Наступил декабрь. Лишь за две недели до родов меня освободили от работы. В трубе без устали завывал ветер. Мело. Просыпаясь, я смотрела через окно на ряды бараков, занесённые снегом, сугробы и небо. Тщательно причёсывалась. Надевала бумазейное платье, присланное Филиппом. Садилась с иголкой за шитьё раскроенных распашонок. Дорожила одобрением женщин в бараке: «Молодец. Красиво ходишь». Днём барак пустел. Все уходили на работу. Оставались спящие после ночного дежурства медсёстры и дневальная, которой я помогала растапливать печь, чтобы барак поскорее нагрелся.

Мысли и чувства были до крайности обострены. Я думала не про лагерь, а про жизнь и смерть. С некоторых пор стало казаться, что я при родах умру. Была будто «не в фокусе» жизненных сил. А как переместиться, чтобы попасть в надлежащую точку, не знала. Зацепкой была мысль о Филиппе: «Он не допустит. Он не даст мне умереть».

В письмах я, однако, делилась своими ощущениями не с ним, а с Александром Осиповичем. Филипп написал бы мне: «Это издержки нормального, обычного состояния в твоём положении». Александр же Осипович понимал даже то, что было едва уловимо. Описывая аналогичную ситуацию с женой своего брата, он успокаивал меня. Возвращался к этой теме и позже: «Помнишь, как перед родами в Межоге ты была уверена, что будет плохо? И я тогда мучился страшно, потому что ничего в себе не мог найти такого, что могло бы сбить страх и у тебя, и у меня. Тогда я рассказывал тебе о жене брата, которая была чем-то вроде медиума в быту. Она всех поражала умением предвидеть. Даже такие мелочи, как срок прибытия или содержание какого-то письма. И все, конечно, не могли не мучиться только потому, что это – она с её непостижимым даром. А потом всё обошлось. И это было удивительно и неожиданно. Я тебе об этом писал. Так вот, тут я тогда покривил душой. Тут обманул. Обошлось-то обошлось, но она почти не выдержала. Несколько самых знаменитых врачей еле спасли её, и 5–6 дней было страшно и безнадёжно».

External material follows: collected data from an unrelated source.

Lemma job_step_refines b folder a w q j w' q' j' : job_ok j → sink_ok b folder (jb_sink j) → job_step a w q j = Some (w', q', j') →
  rtc (world_step sha256hex marshal b folder) w w'.
Proof.
  intros Hok Hsk Hs. destruct a; cbn [AsyncRun.job_step] in Hs.
  1: { destruct (fence_step _ _ _ _ _) as [[w1 j1]|] eqn:Hf; [|done]. injection Hs as <- <- <-.
       apply fence_step_effect in Hf as (_ & _ & _ & Hfs & Hm & _). apply rtc_once. by eapply ws_mark. }
  all: try (repeat destruct_match_in Hs; simplify_eq; done).
  - destruct (fe_out _) as [|p out]; [done|]. destruct (push p j); [|done]. by injection Hs as <- <- <-.
  - destruct (take_step _ _ _ _ _ _) as [[q1 j1]|]; [|done]. by injection Hs as <- <- <-.
  - destruct (wait_step _ _) as [[q1 j1]|]; [|done]. by injection Hs as <- <- <-.
  - destruct (rn_hand _) as [p|]; [|done]. destruct (push p j); [|done]. by injection Hs as <- <- <-.
  - destruct (drain_inv _ _ _ _ _ _ _ _ _ (ok_abort _ Hok) Hs) as (p & rest & _ & _ & _ & _ & _ & _ & Ec & -> & _).
    rewrite Ec. apply rtc_once. apply ws_record; [done|apply Hok].
Qed.

Lemma step_sinks b folder a s s' : keeps_results b folder a → step a s = Some s' → jobs_ok s → sinks_ok b folder s → sinks_ok b folder s'.
Proof.
  intros [_ Hk] Hs Hok Hsk id j' Hj. destruct (step_job _ _ _ _ _ _ _ _ _ _ _ Hs Hj) as [Ho|[Ho|[Ho|Ho]]].
  - by eapply Hsk.
  - by destruct Ho as (sink & group & reqs & p & t & -> & ->).
  - destruct Ho as (ja & j & w & q & _ & Hid & Hst & _).
    destruct (job_step_effect _ _ _ _ _ _ _ _ _ _ _ (Hok _ _ Hid) Hst) as (-> & _). by eapply Hsk.
  - destruct Ho as (i & j & r & m & c & ts & _ & _ & _ & Hid & -> & _). by apply (Hsk _ _ Hid).
Qed.

Lemma step_refines b folder a s s' : jobs_ok s → sinks_ok b folder s → keeps_results b folder a → step a s = Some s' →
  rtc (world_step sha256hex marshal b folder) (st_world s) (st_world s').
Proof.
  intros Hok Hsk [Hkb Hk] Hs. destruct a; cbn [AsyncRun.step] in Hs.
  - injection Hs as <-. destruct Hkb as [Ha Hkp]. apply rtc_once. apply (ws_stmt _ _ _ _ s0). by split_and!.
  - injection Hs as <-. cbn. destruct (w_fs (st_world s) !! path) eqn:Hp; [by destruct (st_world s)|]. apply rtc_once. by constructor.
  - injection Hs as <-. apply rtc_once. by constructor.
  - case_bool_decide; [|done]. by injection Hs as <-.
  - destruct (st_jobs s !! id); [done|]. by injection Hs as <-.
  - destruct (st_jobs s !! id) as [j|] eqn:Hj; [|done]. destruct (AsyncRun.job_step _ _ _ _ _ _ _ _) as [[[w q] j1]|] eqn:Hjs; [|done].
    injection Hs as <-. cbn. eapply job_step_refines; [by eapply Hok|by eapply Hsk|done].
  - by injection Hs as <-.
  - destruct (st_routers s !! i); [done|]. by injection Hs as <-.
  - by injection Hs as <-.
  - destruct (st_routers s !! i) as [r|]; [|done]. unfold router_step in Hs.
    destruct a, (ro_stage r) as [|m c|m c [|t ts]|m c|c]; try done; try by injection Hs as <-.
    + destruct (receive _ _ _). by injection Hs as <-.
    + destruct (send _ _ _); [|done]. by injection Hs as <-.
Qed.
(** A freshly activated batch: the entries are the manifest's, the rejected
    lines have their results. *)
Lemma activated_ok now lease net_of n jobID tenantID owner p epoch manifest w0 w1 sink :
  activateResumable sha256hex now lease net_of n jobID tenantID owner p epoch manifest w0 = (w1, Ok sink) →
  Forall (rejected_wf sha256hex) manifest →
  (∀ m, m ∈ manifest → me_Rejected m = true → result_key jobID (me_ResultKey m)) →
  manifest ≠ [] ∧ batch_ok sha256hex jobID (rs_folder sink) manifest w1 ∧
  ∀ m, m ∈ manifest → me_Rejected m = true → closed jobID (me_RequestID m) (w_db w1).
Proof.
  intros Hact Hwf Hkeys. destruct (activateResumable_ok _ _ _ _ _ _ _ _ _ _ _ _ _ Hact Hwf) as (_ & Hfold & act & Hb & Hes & Ha).
  pose proof Ha as Hok. apply ActivateResumableBatch_ok in Hok as (_ & _ & Hne & r & _ & Hc & _ & _).
  destruct (activation_follows _ _ _ manifest _ _ Hes Ha) as (Hin & Honly & _). rewrite Hb in *.
  assert (∀ q e, entries (w_db w1) !! (jobID, q) = Some e → ∃ m, m ∈ manifest ∧ e = new_entry (activationEntry m)) as Hent.
  { intros q e He. destruct (Honly q e He) as (m & Hm & <-). exists m. split; [done|]. rewrite Hin in He by done. congruence. }
  split_and!.
  - intros ->. by rewrite Hes in Hne.
  - split.
    + split; [done|]. intros m Hm. exists (new_entry (activationEntry m)). split; [by apply Hin|].
      unfold activationEntry. by destruct (me_Rejected m).
    + split.
      * eapply activation_results_intact; [done|done| |done]. intros q e He. exfalso.
        unfold activation_candidate in Hc. rewrite Hb in Hc. boolify. by rewrite (batch_entries_empty jobID (w_db w0)) in He.
      * intros q e key He Hkey. destruct (Hent q e He) as (m & Hm & ->). unfold activationEntry in Hkey.
        destruct (me_Rejected m) eqn:Hr; cbn in Hkey; unfold null_string in Hkey; [|done].
        case_bool_decide; [done|]. injection Hkey as <-. by apply Hkeys.
  - intros m Hm Hr. exists (new_entry (activationEntry m)). split; [by apply Hin|]. unfold activationEntry. by rewrite Hr.
Qed.
End Activation.

(** ** The whole job *)
Lemma Produce_covers skip recover rs reqs e :
  Produce skip recover (Ok <$> rs) = (reqs, e) → ∀ r, r ∈ rs → skip (rq_RequestID r) = false → r ∈ reqs.
Proof.
  unfold Produce. rewrite produce_exact. intros [= <- <-] r Hr Hs. apply elem_of_app.
  destruct (decide (recovering recover r)); [right|left]; by apply list_elem_of_filter.
Qed.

Неожиданно перед родами у меня на колонне появилась привязанность. Я подружилась с приехавшей в Межог рожать Серафимой Иосифовной Рудовой. Она была старше меня, но восприятие жизни и мира было у неё редкостно молодым и радостным. Готовясь к рождению ребёнка, она пребывала в столь экстатическом состоянии, что вся лучилась. Человека, с которым она встретилась в лагере (на воле – талантливым физиком М. Корецом), Симочка преданно любила. Должна сказать, что за всю жизнь не знала лучшей семьи – из тех, что произошли отсюда.

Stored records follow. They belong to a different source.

(* ===== verification/ProcessorLife.v ===== *)
(** * Life of a processor

    [Processor.Run], [Stop] and [validate] of
    [internal/processor/worker/worker.go], the registry of result broadcasters
    ([worker/broadcasters.go], [Run] and [Wait]) and [run] of
    [cmd/batch-processor/main.go]: start-up, readiness, the two contexts, the
    guard that stops the intake of jobs, and shutdown.

    [pstep] executes one action of the main goroutine, of the goroutines it
    starts or of the outside world; a list of actions is an interleaving.  The
    polling loop, the jobs and the broadcasters are modelled in [JobRunner] and
    [AsyncRun]; here they only run and end. *)

From Stdlib Require Import ZArith Lia.
From stdpp Require Import base gmap strings list.
From S2P Require Import Prelude Openai Store Preprocess Semaphore Flow Throttle Rest Config Gateways.
Local Open Scope string_scope.
Local Open Scope Z_scope.

(** ** Pre-flight check *)

(** A component that is missing, or what its own check says. *)
Definition component (name : string) (c : option (result unit)) : result unit :=
  match c with None => Err (ErrOther name) | Some r => r end.
Record Dependencies := {
  dp_poller : option (result unit); dp_updater : option (result unit); dp_batchDB : bool; dp_event : bool;
  dp_inference : bool; dp_asyncInference : bool; dp_files : result unit }.
Definition validate (p : Dependencies) : result unit :=
  and_then (component "poller is missing" (dp_poller p)) (λ _,
  and_then (component "status updater is missing" (dp_updater p)) (λ _,
  and_then (first_failure
    [ (negb (dp_batchDB p), "batch DB client is missing"); (negb (dp_event p), "event channel client is missing");
      (negb (dp_inference p) && negb (dp_asyncInference p), "inference client is missing");
      (dp_inference p && dp_asyncInference p, "sync and async inference clients are mutually exclusive") ]) (λ _,
  dp_files p))).
Definition prepare (p : Dependencies) : result unit := validate p.
(** The package-level descriptors. *)
Definition labelNames : list string := ["target"; "ip"; "ip_version"].
Definition rttDesc := newScaledDesc "rtt_seconds" "Round trip time" (labelNames ++ ["type"]).
Definition bestDesc := newScaledDesc "rtt_best_seconds" "Best round trip time" labelNames.
Definition worstDesc := newScaledDesc "rtt_worst_seconds" "Worst round trip time" labelNames.
Definition meanDesc := newScaledDesc "rtt_mean_seconds" "Mean round trip time" labelNames.
Definition stddevDesc := newScaledDesc "rtt_std_deviation_seconds" "Standard deviation" labelNames.
Definition lossDesc := newDesc "loss_percent" "Packet loss in percent" labelNames [].
Definition progDesc := newDesc "up" "ping_exporter version" [] [("version", version)].

(** ** Rendering one target: the loop body shared by both collectors *)

Section Render.

(** [enableDeprecatedMetrics] and [rttMetricsScale]. *)
Variable enableDeprecatedMetrics : bool.
Variable rttMetricsScale : rttUnit.

Definition collectTarget (target : string) (metrics : Metrics)
    : option (list Metric) :=
  let l := SplitN 3 target in
  rtt ← (if Nat.ltb (PacketsLost metrics) (PacketsSent metrics) then
           dep ← (if enableDeprecatedMetrics then
                    b ← scaledCollect rttMetricsScale rttDesc (Best metrics) (l ++ ["best"]);
                    w ← scaledCollect rttMetricsScale rttDesc (Worst metrics) (l ++ ["worst"]);
                    mn ← scaledCollect rttMetricsScale rttDesc (Mean metrics) (l ++ ["mean"]);
                    sd ← scaledCollect rttMetricsScale rttDesc (StdDev metrics) (l ++ ["std_dev"]);
                    mret (b ++ w ++ mn ++ sd)
                  else mret []);
           b ← scaledCollect rttMetricsScale bestDesc (Best metrics) l;
           w ← scaledCollect rttMetricsScale worstDesc (Worst metrics) l;
           mn ← scaledCollect rttMetricsScale meanDesc (Mean metrics) l;
           sd ← scaledCollect rttMetricsScale stddevDesc (StdDev metrics) l;
           mret (dep ++ b ++ w ++ mn ++ sd)
         else mret []);
  loss ← MustNewConstMetric lossDesc
           (float_div (PacketsLost metrics) (PacketsSent metrics)) l;
  mret (rtt ++ [loss]).
(** * flenv: command-line flags with defaults in environment variables

    A shallow embedding of the Go package [flenv] (flag.go, parser.go,
    option.go) and the properties of its flag descriptors, its registry
    and its argument tokenizer.

    Layout of the embedding:
    - Go strings are byte strings ([string]); the functions of package
      [strings] that the code calls are defined under their Go names.
    - Go [error] values are an inductive type with their message.
    - A descriptor [*Flag[T]] is a record living in a heap of descriptors;
      the interface value [flag] held by the registry is its address, so
      the slice [flags] and the map [flagIndex] share the descriptors.
    - The memory the targets point into is a finite map from addresses to
      typed values; [os.LookupEnv] reads a finite map.
    - A [panic] is the [Panic] outcome of [Result]. *)

From stdpp Require Import gmap strings list fin_maps.
From Stdlib Require Import ZArith Ascii String DecimalString Sorting.Sorted Sorting.Permutation.
From Stdlib Require OrderedTypeEx.

Local Open Scope string_scope.
Local Open Scope Z_scope.
Local Open Scope list_scope.

(** ** Package [strings] *)

Definition HasPrefix (s prefix : string) : bool := String.prefix prefix s.

Fixpoint dropBytes (n : nat) (s : string) : string :=
  match n, s with
  | O, _ => s
  | S n', EmptyString => EmptyString
  | S n', String _ s' => dropBytes n' s'
  end.

Definition TrimPrefix (s prefix : string) : string :=
  if HasPrefix s prefix then dropBytes (String.length prefix) s else s.

(** [strings.Index]: the position of the first occurrence, [None] for -1. *)
Definition Index (s substr : string) : option nat := String.index 0 substr s.

Definition Contains (s substr : string) : bool :=
  match Index s substr with Some _ => true | None => false end.

(** [s[:i]] and [s[i:]]. *)
Definition sliceTo (s : string) (i : nat) : string := String.substring 0 i s.
Definition sliceFrom (s : string) (i : nat) : string := dropBytes i s.

Definition Join (elems : list string) (sep : string) : string :=
  String.concat sep elems.

Definition Compare (a b : string) : comparison := String.compare a b.

Definition mapBytes (g : ascii -> ascii) : string -> string :=
  fix go (s : string) : string :=
    match s with
    | EmptyString => EmptyString
    | String c s' => String (g c) (go s')
    end.

(** The byte of an upper-case ASCII letter for that of a lower-case one;
    other bytes are kept. *)
Definition upperByte (c : ascii) : ascii :=
  let n := nat_of_ascii c in
  if (97 <=? n)%nat && (n <=? 122)%nat then ascii_of_nat (n - 32) else c.

(** [strings.ToUpper] has two branches.  On a string of ASCII bytes it
    maps the bytes [a]-[z], which is this definition.  On a string with
    a byte from 0x80 up it decodes runes, maps them through the case
    tables of package [unicode] and replaces invalid UTF-8 by U+FFFD;
    those tables are not part of this development, so this definition
    is [strings.ToUpper] on ASCII strings only, and the statements
    about it are made for ASCII strings. *)
Definition ToUpper (s : string) : string := mapBytes upperByte s.

(** [strings.ReplaceAll] for one-byte [old] and [new]. *)
Definition ReplaceAllByte (s : string) (old new : ascii) : string :=
  mapBytes (fun c => if Ascii.eqb c old then new else c) s.

(** ** Errors *)

(** [errorString] is what [errors.New] and [fmt.Errorf] (without [%w])
    return; [NumError] is [*strconv.NumError]. *)
Inductive error : Type :=
| errorString (msg : string)
| NumError (Func Num : string) (Err : error).

Definition hexDigit (n : nat) : ascii :=
  ascii_of_nat (if (n <? 10)%nat then 48 + n else 87 + n).

Definition backslash : ascii := "092"%char.
Definition dquote : ascii := "034"%char.

Definition escaped (c : ascii) (rest : string) : string :=
  String backslash (String c rest).

(** [strconv.Quote] byte by byte.  This is Go's function on ASCII text.
    On a byte from 0x80 up Go decodes a rune, escapes invalid UTF-8 as
    [\x..] and a rune that is not printable as [\u....], by the tables
    of package [unicode]; here such a byte is copied, which is Go's
    result for printable runes only.  The statements that render an
    error as text are therefore made for errors that quote ASCII text. *)
Fixpoint quoteBytes (s : string) : string :=
  match s with
  | EmptyString => EmptyString
  | String c s' =>
      let n := nat_of_ascii c in
      let rest := quoteBytes s' in
      if (n =? 34)%nat || (n =? 92)%nat then escaped c rest
      else if (n =? 7)%nat then escaped "a" rest
      else if (n =? 8)%nat then escaped "b" rest
      else if (n =? 12)%nat then escaped "f" rest
      else if (n =? 10)%nat then escaped "n" rest
      else if (n =? 13)%nat then escaped "r" rest
      else if (n =? 9)%nat then escaped "t" rest
      else if (n =? 11)%nat then escaped "v" rest
      else if (n <? 32)%nat || (n =? 127)%nat then
        escaped "x" (String (hexDigit (n / 16)) (String (hexDigit (n mod 16)) rest))
      else String c rest
  end.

Думаю, радость, с которой Серафима Иосифовна ожидала ребёнка, впитала их необыкновенная дочь – Наташа. Яркий, талантливый человек, она сама затем стала прекрасной женой и матерью. Симочка должна была рожать позже меня, но Наташа появилась на свет – раньше. Сима буквально дышала на ребёнка, отогревая девочку любовью.

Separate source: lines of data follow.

Lemma tsv_closed (fcf1 g1 : R) (years1 : Z) (g2 wacc : R) :
  (1 <= years1)%Z -> 0 < 1 + wacc -> wacc <> g2 ->
  two_stage_valuation fcf1 g1 years1 g2 wacc =
    Ok (py_add (py_sum (map (fun n => Re (pv_at fcf1 g1 wacc n))
                           (py_range 1 (years1 + 1))))
               (Re (fcf_at fcf1 g1 years1 * (1 + g1) * (1 + g2) / (wacc - g2)
                    / Rpower (1 + wacc) (IZR years1 - / 2))),
        map (fun n => Re (fcf_at fcf1 g1 n)) (py_range 1 (years1 + 1)),
        map (fun n => Re (pv_at fcf1 g1 wacc n)) (py_range 1 (years1 + 1)),
        Re (fcf_at fcf1 g1 years1 * (1 + g1) * (1 + g2) / (wacc - g2)
            / Rpower (1 + wacc) (IZR years1 - / 2))).
Proof.
  intros Hy Hw Hne; unfold two_stage_valuation.
  rewrite stage1_loop_closed by (exact Hw || apply py_range_ge); cbn [bind app].
  rewrite last_fcf_of_range by exact Hy; cbn [bind py_mul].
  rewrite py_div_nonzero by (intro H; apply Hne; lra); cbn [bind].
  rewrite py_pow_half_pos by exact Hw; cbn [bind].
  rewrite py_div_nonzero by (apply Rgt_not_eq, Rpower_pos).
  reflexivity.
Qed.

(** [range(1, years1 + 1)] is empty for [years1 <= 0]: [fcfs[-1]] raises. *)
Lemma tsv_index_error (fcf1 g1 : R) (years1 : Z) (g2 wacc : R) :
  (years1 <= 0)%Z -> two_stage_valuation fcf1 g1 years1 g2 wacc = Err IndexError.
Proof.
  intro Hy; unfold two_stage_valuation; rewrite py_range_empty by exact Hy.
  reflexivity.
Qed.

(** With [wacc == g2] the terminal-value division (or an earlier one)
    raises [ZeroDivisionError]. *)
Lemma tsv_zero_division (fcf1 g1 : R) (years1 : Z) (g2 wacc : R) :
  (1 <= years1)%Z -> wacc = g2 ->
  two_stage_valuation fcf1 g1 years1 g2 wacc = Err ZeroDivisionError.
Proof.
  intros Hy Heq; unfold two_stage_valuation.
  destruct (stage1_loop_shape fcf1 g1 wacc (py_range 1 (years1 + 1)) [] []
              (py_range_ge 1 (years1 + 1))) as [H|[pvs H]];
    rewrite H; cbn [bind app]; [reflexivity|].
  rewrite last_fcf_of_range by exact Hy; cbn [bind py_mul].
  replace (wacc - g2) with 0 by lra.
  rewrite py_div_zero; reflexivity.
Qed.

(** When the function returns, [fcfs] holds the closed-form cash flows. *)
Lemma tsv_fcfs (fcf1 g1 : R) (years1 : Z) (g2 wacc : R) ev fcfs pvs pv_tv :
  two_stage_valuation fcf1 g1 years1 g2 wacc = Ok (ev, fcfs, pvs, pv_tv) ->
  fcfs = map (fun n => Re (fcf_at fcf1 g1 n)) (py_range 1 (years1 + 1)).
Proof.
  unfold two_stage_valuation.
  destruct (stage1_loop_shape fcf1 g1 wacc (py_range 1 (years1 + 1)) [] []
              (py_range_ge 1 (years1 + 1))) as [H|[pvs' H]];
    rewrite H; cbn [bind app]; [discriminate|].
  destruct (py_last _); cbn [bind]; [|discriminate].
  destruct (py_div _ _); cbn [bind]; [|discriminate].
  destruct (py_pow _ _); cbn [bind]; [|discriminate].
  destruct (py_div _ _); cbn [bind]; [|discriminate].
  intro E; injection E; intros; subst; reflexivity.
Qed.

(** Every exception [py_pow] raises is a [ZeroDivisionError]. *)
Lemma py_pow_err (x y : R) (e : exc) : py_pow x y = Err e -> e = ZeroDivisionError.
Proof.
  unfold py_pow.
  destruct (Req_EM_T y 0); [discriminate|].
  destruct (Rlt_dec 0 x); [discriminate|].
  destruct (Req_EM_T x 0).
  - destruct (Rlt_dec y 0); congruence.
  - destruct (Req_EM_T (IZR (up y)) (y + 1)); discriminate.
Qed.

(** For [years1 >= 1] the only exception is [ZeroDivisionError]. *)
Lemma tsv_no_index_error (fcf1 g1 : R) (years1 : Z) (g2 wacc : R) :
  (1 <= years1)%Z -> two_stage_valuation fcf1 g1 years1 g2 wacc <> Err IndexError.
Proof.
  intro Hy; unfold two_stage_valuation.
  destruct (stage1_loop_shape fcf1 g1 wacc (py_range 1 (years1 + 1)) [] []
              (py_range_ge 1 (years1 + 1))) as [H|[pvs H]];
    rewrite H; cbn [bind app]; [congruence|].
  rewrite last_fcf_of_range by exact Hy; cbn [bind py_mul].
  destruct (py_div _ _) as [tv|e] eqn:E1; cbn [bind];
    [|apply py_div_err in E1; subst; congruence].
  destruct (py_pow _ _) as [d|e] eqn:E2; cbn [bind];
    [|apply py_pow_err in E2; subst; congruence].
  destruct (py_div tv d) as [pv|e] eqn:E3; cbn [bind];
    [congruence|apply py_div_err in E3; subst; congruence].
Qed.

Lemma nth_map_range {A : Type} (f : Z -> A) (k : Z) (i : nat) (d : A) :
  (i < Z.to_nat k)%nat ->
  nth i (map f (py_range 1 (k + 1))) d = f (1 + Z.of_nat i)%Z.
Proof.
  intro Hi.
  assert (Hi' : (i < Z.to_nat (k + 1 - 1))%nat) by (replace (k + 1 - 1)%Z with k by lia; exact Hi).
  rewrite (nth_indep _ d (f 0%Z)) by (rewrite length_map, py_range_length; exact Hi').
  rewrite map_nth, py_range_nth by exact Hi'; reflexivity.
Qed.

Lemma length_map_range {A : Type} (f : Z -> A) (k : Z) :
  length (map f (py_range 1 (k + 1))) = Z.to_nat k.
Proof. rewrite length_map, py_range_length; f_equal; lia. Qed.

(** The terminal value is negative when [wacc < g2] and the last cash flow
    and both growth factors are positive. *)
Lemma terminal_pv_negative (fcf1 g1 : R) (years1 : Z) (g2 wacc : R) :
  wacc < g2 -> 0 < fcf1 -> 0 < 1 + g1 -> 0 < 1 + g2 ->
  fcf_at fcf1 g1 years1 * (1 + g1) * (1 + g2) / (wacc - g2)
    / Rpower (1 + wacc) (IZR years1 - / 2) < 0.
Proof.
  intros Hlt Hf Hg1 Hg2.
  apply Rdiv_neg_pos; [|apply Rpower_pos].
  assert (Ha : 0 < fcf_at fcf1 g1 years1 * (1 + g1) * (1 + g2)).
  { unfold fcf_at; apply Rmult_lt_0_compat; [apply Rmult_lt_0_compat|]; try lra.
    apply Rmult_lt_0_compat; [lra | apply pow_lt; lra]. }
  assert (Hq : 0 < fcf_at fcf1 g1 years1 * (1 + g1) * (1 + g2) / (g2 - wacc))
    by (apply Rdiv_lt_0_compat; lra).
  replace (fcf_at fcf1 g1 years1 * (1 + g1) * (1 + g2) / (wacc - g2))
    with (- (fcf_at fcf1 g1 years1 * (1 + g1) * (1 + g2) / (g2 - wacc)))
    by (field; lra).
  lra.
Qed.

(** * The claims *)

(** ** C1 *)

(** C1 (as amended): [two_stage_valuation] has no divergence guard.  With
    [wacc == g2] it raises [ZeroDivisionError] when [years1 >= 1] (and
    [IndexError] otherwise); with [wacc < g2] (and [years1 >= 1],
    [1 + wacc > 0]) it returns normally, for every [fcf1], [g1] and [g2],
    and the discounted terminal value is negative when [fcf1], [1 + g1] and
    [1 + g2] are positive. *)
Theorem divergence_unguarded (fcf1 g1 : R) (years1 : Z) (g2 wacc : R) :
  (wacc = g2 ->
   two_stage_valuation fcf1 g1 years1 g2 wacc =
     Err (if Z.leb 1 years1 then ZeroDivisionError else IndexError)) /\
  ((1 <= years1)%Z -> 0 < 1 + wacc -> wacc < g2 ->
   exists ev fcfs pvs x,
     two_stage_valuation fcf1 g1 years1 g2 wacc = Ok (ev, fcfs, pvs, Re x) /\
     (0 < fcf1 -> 0 < 1 + g1 -> 0 < 1 + g2 -> x < 0)).
Proof.
  split.
  - intro Heq; destruct (Z.leb_spec 1 years1) as [Hy|Hy].
    + apply tsv_zero_division; assumption.
    + apply tsv_index_error; lia.
  - intros Hy Hw Hlt.
    rewrite tsv_closed by (exact Hy || exact Hw || (intro; lra)).
    do 4 eexists; split; [reflexivity|].
    intros Hf Hg1 Hg2; apply terminal_pv_negative; assumption.
Qed.

Lemma divergence_unguarded_witness :
  two_stage_valuation 1 0 1 (/ 10) (/ 10) = Err ZeroDivisionError /\
  (exists ev fcfs pvs x,
    two_stage_valuation 1 0 1 (/ 5) (/ 10) = Ok (ev, fcfs, pvs, Re x) /\ x < 0) /\
  (exists ev fcfs pvs x,
    two_stage_valuation 0 0 1 (/ 5) (/ 10) = Ok (ev, fcfs, pvs, Re x)).
Proof.
  split; [|split].
  - apply (proj1 (divergence_unguarded 1 0 1 (/ 10) (/ 10))); reflexivity.
  - destruct (proj2 (divergence_unguarded 1 0 1 (/ 5) (/ 10)) ltac:(lia) ltac:(lra) ltac:(lra))
      as [ev [fcfs [pvs [x [H Hx]]]]].
    exists ev, fcfs, pvs, x; split; [exact H | apply Hx; lra].
  - destruct (proj2 (divergence_unguarded 0 0 1 (/ 5) (/ 10)) ltac:(lia) ltac:(lra) ltac:(lra))
      as [ev [fcfs [pvs [x [H _]]]]].
    exists ev, fcfs, pvs, x; exact H.
Defined.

Я же всё ещё «ходила». С неизбывной иронией Александр Осипович не преминул по этому поводу высказаться:

И неестественно и странно:

Родишь ли ты в конце концов?

И одного ли великана

Иль только пару близнецов?

А вдруг, и это может статься,

Носить ты будешь целый год?

И не желаешь опростаться

Во избежание хлопот?

Седьмого декабря женщины в бараке уловили беспокойство в моих прохаживаниях вокруг печки, напутствовали меня: «С Богом!» – и проводили в лазарет. Там подтвердили ранее сказанное: «Не нравитесь! По всему видно, сказалась работа в наклон». Чувствовала я себя скверно. На третий или четвёртый день состояние ухудшилось. Я видела: врачи растеряны, спорят. Сцепив зубы, я терпела, мучилась. Кто-то наклонился ко мне:

– Филипп Яковлевич волнуется. Звонит по селектору каждый час.

Расслышала и другие слова:

– Кесарево сечение…

Потеряв представление о времени, о достоверности происходящего, куда-то отплывала. Мука и боль выцарапывали назад. Не оставляло постороннее удивление: «Почему же мне ничем не помогают? Чего ждут? Ведь я умираю…» Суматоха. И снова заминка. Хотели, видно, сохранить и меня, и ребёнка. Боялись ударить лицом в грязь перед вольным коллегой. Престиж был важнее, чем я. Потом раздался низкий возмущённый голос зашедшей сюда начальницы сангородка Малиновской:

– Вы что, с ума сошли? Не видите, что мы её теряем? Немедленно кладите её на стол. Кесарево!!!

И почти тут же чей-то облегчённый возглас:

– Приехал! Приехал! Скорее, Филипп Яковлевич, скорее!

Едва доверяя глазам, я увидела над собой сосредоточенное лицо Филиппа, услышала его энергичный приказ персоналу: «Шприц с питуитрином! Мелкими порциями хинин. Ещё шприц».